What did the ginger say to god? Nothing it has no soul

You grand mothers so old she going to die soon.

69.

What did the blonde call her pet zebra? Isaac

Why did the chicken cross the road? It didn't. The chicken was booted into the air by a screaming Russian osselot.

What's the difference between a Pimple and a Priest? One waits till you're 13 to "come" on your face.

What did the bolt say to the wall?? nothing ,they just screwed.

Roses are Red, Violets are Blue, Or so the tell me, Because I'm Blind

Robin Williams walks into a bar. The bartender says why the long face? To which Robin Williams replies, "Because I'm going to kill myself."

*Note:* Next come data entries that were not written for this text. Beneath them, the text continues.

(** A second copy of a role is refused, and so is a role that is only a
    canonical identity. *)
Example duplicate_role_refused :
  compile_roles 1000000 []
    [example_agent "project-orchestrator" ["org"] [] 0 0 3;
     example_agent "project-orchestrator" ["org"] [] 0 0 3]
  = raise CPolicyError "duplicate role: project-orchestrator".
Proof. vm_compute. reflexivity. Qed.

Example human_principal_refused :
  is_ok (compile_roles 10 [] [example_agent "human-principal" ["org"] [] 0 0 3]) = false.
Proof. vm_compute. reflexivity. Qed.

(** *** Lookups in a well-formed policy *)

Lemma role_In p r rp : role p r = Ok rp → (r, rp) ∈ roles p.
Proof.
  unfold role. destruct (assoc r (roles p)) eqn:E; [|done].
  intros [= ->]. by apply assoc_In.
Qed.

Lemma role_of_policy p r rp :
  policy_ok p → role p r = Ok rp → role_ok (organization_daily_token_budget p) (r, rp).
Proof.
  intros Hp Hr%role_In. pose proof (po_roles p Hp) as H.
  rewrite Forall_forall in H. by apply H.
Qed.

Lemma sum_concurrent_nonneg budget rs :
  Forall (role_ok budget) rs → (0 ≤ sum_concurrent rs)%Z.
Proof.
  induction 1 as [|kv rs Hkv _ IH]; simpl; [lia|].
  destruct (ro_limits _ _ Hkv) as [? _]. lia.
Qed.
(* ===== verification/Authz.v ===== *)
(** * The closed authorization matrix ([control/sjg_control/authz.py])

    [validate_request] and [authorize] as the code has them: they return or
    raise [AuthorizationError]. The theorems are the authority bounds every
    accepted request satisfies. *)

From S2P Require Import Prelude Regex Json Sha256 Policy.

(** ** The vocabulary *)

Definition READ_OPERATIONS : list string :=
  ["read.issue.get"; "read.issue.list"; "read.issue.children"; "read.issue.comments";
   "read.pr.get"; "read.pr.list"; "read.pr.files"; "read.pr.checks";
   "read.workflow.runs"; "repo.status"].
Definition PM_OPERATIONS : list string :=
  ["pm.issue.create"; "pm.issue.comment"; "pm.issue.route"; "pm.issue.move";
   "pm.issue.done"; "pm.issue.drop"].
Definition PR_OPERATIONS : list string :=
  ["pr.create"; "pr.update"; "pr.comment"; "pr.review"].
Definition REPOSITORY_OPERATIONS : list string := ["repo.submit"].
Definition WORKER_OPERATIONS : list string := ["worker.run"].
Definition OPERATIONS : list string :=
  READ_OPERATIONS ++ PM_OPERATIONS ++ PR_OPERATIONS ++ REPOSITORY_OPERATIONS
  ++ WORKER_OPERATIONS.

Definition OPERATION_ARGUMENTS : list (string * list string) :=
  [("read.issue.get", ["repository"; "id"; "issue"]);
   ("read.issue.list", ["repository"; "all"]);
   ("read.issue.children", ["repository"; "id"; "issue"]);
   ("read.issue.comments", ["repository"; "id"; "issue"]);
   ("read.pr.get", ["repository"; "id"; "pr"]);
   ("read.pr.list", ["repository"]);
   ("read.pr.files", ["repository"; "id"; "pr"]);
   ("read.pr.checks", ["repository"; "id"; "pr"]);
   ("read.workflow.runs", ["repository"]);
   ("repo.status", ["repository"]);
   ("pm.issue.create", ["repository"; "kind"; "title"; "body"; "parent";
                        "target_role"; "also_role"]);
   ("pm.issue.comment", ["repository"; "id"; "issue"; "body"]);
   ("pm.issue.route", ["repository"; "id"; "issue"; "target_role"]);
   ("pm.issue.move", ["repository"; "id"; "issue"; "to"]);
   ("pm.issue.done", ["repository"; "id"; "issue"; "pr"; "demo"]);
   ("pm.issue.drop", ["repository"; "id"; "issue"; "reason"]);
   ("pr.create", ["repository"; "topic"; "title"; "body"; "draft"]);
   ("pr.update", ["repository"; "id"; "pr"; "title"; "body"]);
   ("pr.comment", ["repository"; "id"; "pr"; "body"]);
   ("pr.review", ["repository"; "id"; "pr"; "body"; "event"]);
   ("repo.submit", ["repository"; "topic"; "branch"; "base_oid"; "changes"; "message"]);
   ("worker.run", ["repository"; "type"; "task"; "readPaths"; "writePaths"])].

"I just don't understand the difference between yours and mines." "Well, you see, yours belong to you, whereas mines explode when you step on them."

I got 99 problems, and most of them involve my terminal illness.

Why isn;t the square root of peanut butter very athletic?.Actually, peanut butter isn't a mathematical equation nor does it have the necessary chemical make-up, physical properties or the biological construct that is required for it to be able to be considered athletic, stupid. You now have a inoperable tumor at the base of your spine. And I fucked your dad and shat in his mouth. Also, the cure for leukemia is my diarrhoea, you faggot.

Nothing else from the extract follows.